Definition marshal_opt {A} (payload : A -> list (string * jv)) (x : option A) : bytes :=
  match x with None => [] | Some x => Marshal (map_json (payload x)) end.
(** The [after] payload and the id of a row about a write. *)
Definition row_after {A} (payload : A -> list (string * jv)) (after : option A) (ifMatch marked : bool) : bytes :=
  match after with
  | Some a => Marshal (map_json (payload a ++ (if marked then [("if_match_present", VBool ifMatch)] else [])))
  | None => if marked then Marshal (map_json [("if_match_present", VBool ifMatch)]) else []
  end.
Definition row_id {A} (id : A -> string) (after before : option A) : string :=
  match after, before with Some a, _ => id a | None, Some b => id b | None, None => "" end.

Definition userPayload (r : UserRecord) : list (string * jv) :=
  [("id", VStr (ur_ID r)); ("email", VStr (ur_UserName r)); ("external_id", VStr (ur_ExternalID r));
   ("active", VBool (ur_Active r))].
Definition groupPayload (r : GroupRecord) : list (string * jv) :=
  [("id", VStr (gr_ID r)); ("display_name", VStr (gr_DisplayName r)); ("external_id", VStr (gr_ExternalID r));
   ("member_count", VInt (Z.of_nat (length (gr_Members r))))].
Definition marks (action replace delete : string) (has_after : bool) : bool :=
  if has_after then String.eqb action replace else String.eqb action delete.
Definition emitUser (x : Context) (action : string) (after before : option UserRecord) (ifMatch : bool) : MS unit :=
  emit_row x action resourceUser (row_id ur_ID after before) (marshal_opt userPayload before)
    (row_after userPayload after ifMatch
       (marks action actionUserReplace actionUserDelete (bool_decide (is_Some after)))).
Definition emitGroup (x : Context) (action : string) (after before : option GroupRecord) (ifMatch : bool) : MS unit :=
  emit_row x action resourceGroup (row_id gr_ID after before) (marshal_opt groupPayload before)
    (row_after groupPayload after ifMatch
       (marks action actionGroupReplace actionGroupDelete (bool_decide (is_Some after)))).

Definition op_text (o : Op) : string :=
  match o with OpAdd => "add" | OpRemove => "remove" | OpReplace => "replace" | OtherOp s => s end.
Definition operation_json (o : Operation) : jv :=
  VObj (fld "op" (VStr (op_text (op_Op o))) ++ omit_str "path" (op_Path o) ++
        (if String.eqb (op_Value o) "" then [] else [("value", VRaw (to_bytes (op_Value o)))])).
Definition patch_after (ops : list Operation) : bytes :=
  Marshal (map_json [("operations", VList (map operation_json (RedactedOps L ops)));
                     ("operation_count", VInt (Z.of_nat (length ops)))]).
Definition list_after (filter : string) (total : Z) : bytes :=
  Marshal (map_json [("filter", VStr filter); ("total_results", VInt total)]).

(** *** Users *)

Definition user_conflict : error := Errorf1 "userName already exists" (Sentinel scim_ErrConflict).

Definition mem_user_Create (x : Context) (t : ID) (wr : UserWrite) (meta : WriteMeta) : MS UserRecord :=
  lift (inSingleTenant t);;
  us ← get_mem mm_users;
  if name_taken us None (uw_UserName wr) then fail user_conflict
  else
    id ← newID E;
    created ← now E;
    updated ← now E;
    let rec := userFromWrite id wr created updated in
    upd_mem (put_users (<[id := rec]> us));;
    emitUser x actionUserCreate (Some rec) None false;;
    mret rec.

Definition mem_user_Get (x : Context) (t : ID) (id : string) : MS UserRecord :=
  lift (inSingleTenant t);;
  us ← get_mem mm_users;
  match us !! id with Some rec => mret rec | None => fail (Sentinel scim_ErrNotFound) end.

Definition mem_user_Replace (x : Context) (t : ID) (id : string) (wr : UserWrite) (meta : WriteMeta) : MS UserRecord :=
  lift (inSingleTenant t);;
  us ← get_mem mm_users;
  match us !! id with
  | None => fail (Sentinel scim_ErrNotFound)
  | Some existing =>
      if negb (String.eqb (uw_UserName wr) (ur_UserName existing)) && name_taken us (Some id) (uw_UserName wr)
      then fail user_conflict
      else
        updated ← now E;
        let rec := userFromWrite id wr (ur_Created existing) updated in
        upd_mem (put_users (<[id := rec]> us));;
        emitUser x actionUserReplace (Some rec) (wm_Before meta) (wm_IfMatchPresent meta);;
        mret rec
  end.

Definition mem_user_Delete (x : Context) (t : ID) (id : string) (meta : WriteMeta) : MS unit :=
  lift (inSingleTenant t);;
  us ← get_mem mm_users;
  match us !! id with
  | None => fail (Sentinel scim_ErrNotFound)
  | Some _ =>
      upd_mem (put_users (delete id us));;
      emitUser x actionUserDelete None (wm_Before meta) (wm_IfMatchPresent meta)
  end.

Definition patched_user (existing : UserRecord) (wr : UserWrite) (updated : time) : UserRecord :=
  MkUserRecord (ur_ID existing) (uw_UserName wr) (ur_FamilyName existing) (ur_GivenName existing)
    [MkEmail (uw_UserName wr) true "work"] (uw_Active wr) (uw_ExternalID wr) (ur_Created existing) updated.
Definition mem_user_SavePatch (x : Context) (t : ID) (id : string) (wr : UserWrite) (ops : list Operation)
    : MS UserRecord :=
  lift (inSingleTenant t);;
  us ← get_mem mm_users;
  match us !! id with
  | None => fail (Sentinel scim_ErrNotFound)
  | Some existing =>
      updated ← now E;
      let rec := patched_user existing wr updated in
      upd_mem (put_users (<[id := rec]> us));;
      emit_row x actionUserPatch resourceUser id [] (patch_after ops);;
      mret rec
  end.

Definition mem_user_ListFiltered (x : Context) (t : ID) (startIndex count : Z) (filter : string) : MS UserPage :=
  if negb (holdsTenant t) then mret (MkUserPage [] 0)
  else
    want ← lift (parseEqFilter ParseFilter filter "userName");
    us ← get_mem mm_users;
    let matched := List.filter (fun r => wanted want (ur_UserName r)) (sortedUsers us) in
    let total := Z.of_nat (length matched) in
    page ← lift (page_of matched startIndex count);
    emit_row x actionUserList resourceUser "" [] (list_after filter total);;
    mret (MkUserPage page total).

Definition userStore : UserStore (Mem DB) := {|
  us_Create := mem_user_Create;
  us_Get := mem_user_Get;
  us_Replace := mem_user_Replace;
  us_Delete := mem_user_Delete;
  us_SavePatch := mem_user_SavePatch;
  us_ListFiltered := mem_user_ListFiltered
|}.

(** *** Groups *)

Definition buildGroup (m : Mem DB) (id : string) (wr : GroupWrite) (created : time) : MS GroupRecord :=
  '(userIDs, groupIDs) ← lift (resolve_members (mm_users m) (mm_groups m) (gw_Members wr));
  lift (check_cycles (mm_groups m) id groupIDs);;
  updated ← now E;
  mret (MkGroupRecord id (gw_DisplayName wr) (gw_ExternalID wr)
    (map (fun u => MkMemberRef u "User") userIDs ++ map (fun g => MkMemberRef g "Group") groupIDs) created updated).
Definition store_group (m : Mem DB) (rec : GroupRecord) : MS unit :=
  upd_mem (put_groups (<[gr_ID rec := rec]> (mm_groups m))).

Definition mem_group_ValidateMembers (x : Context) (t : ID) (members : list MemberRef) : MS unit :=
  lift (inSingleTenant t);;
  m ← get_mem id;
  _ ← lift (resolve_members (mm_users m) (mm_groups m) members);
  mret tt.

Definition mem_group_Create (x : Context) (t : ID) (wr : GroupWrite) (meta : GroupWriteMeta) : MS GroupRecord :=
  lift (inSingleTenant t);;
  m ← get_mem id;
  id ← newID E;
  created ← now E;
  rec ← buildGroup m id wr created;
  store_group m rec;;
  emitGroup x actionGroupCreate (Some rec) None false;;
  mret rec.

Definition mem_group_Get (x : Context) (t : ID) (id : string) : MS GroupRecord :=
  lift (inSingleTenant t);;
  gs ← get_mem mm_groups;
  match gs !! id with Some rec => mret rec | None => fail (Sentinel scim_ErrNotFound) end.

Definition mem_group_Replace (x : Context) (t : ID) (id_ : string) (wr : GroupWrite) (meta : GroupWriteMeta)
    : MS GroupRecord :=
  lift (inSingleTenant t);;
  if String.eqb (gw_ActorServiceAccountID wr) "" then
    fail (Errorf1 "missing service-account actor" (Sentinel scim_ErrInvalidInput))
  else
    m ← get_mem id;
    match mm_groups m !! id_ with
    | None => fail (Sentinel scim_ErrNotFound)
    | Some existing =>
        rec ← buildGroup m id_ wr (gr_Created existing);
        store_group m rec;;
        emitGroup x actionGroupReplace (Some rec) (gm_Before meta) (gm_IfMatchPresent meta);;
        mret rec
    end.

Definition mem_group_Delete (x : Context) (t : ID) (id : string) (meta : GroupWriteMeta) : MS unit :=
  lift (inSingleTenant t);;
  gs ← get_mem mm_groups;
  match gs !! id with
  | None => fail (Sentinel scim_ErrNotFound)
  | Some _ =>
      upd_mem (put_groups (delete id gs));;
      emitGroup x actionGroupDelete None (gm_Before meta) (gm_IfMatchPresent meta)
  end.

→ **Assigned task**: Begin at the line above that has "Definition op_text (o" and stop after the line that has "(** *** Users *)", copying each line exactly and adding nothing else.

→ **Task solution**:
Definition op_text (o : Op) : string :=
  match o with OpAdd => "add" | OpRemove => "remove" | OpReplace => "replace" | OtherOp s => s end.
Definition operation_json (o : Operation) : jv :=
  VObj (fld "op" (VStr (op_text (op_Op o))) ++ omit_str "path" (op_Path o) ++
        (if String.eqb (op_Value o) "" then [] else [("value", VRaw (to_bytes (op_Value o)))])).
Definition patch_after (ops : list Operation) : bytes :=
  Marshal (map_json [("operations", VList (map operation_json (RedactedOps L ops)));
                     ("operation_count", VInt (Z.of_nat (length ops)))]).
Definition list_after (filter : string) (total : Z) : bytes :=
  Marshal (map_json [("filter", VStr filter); ("total_results", VInt total)]).

(** *** Users *)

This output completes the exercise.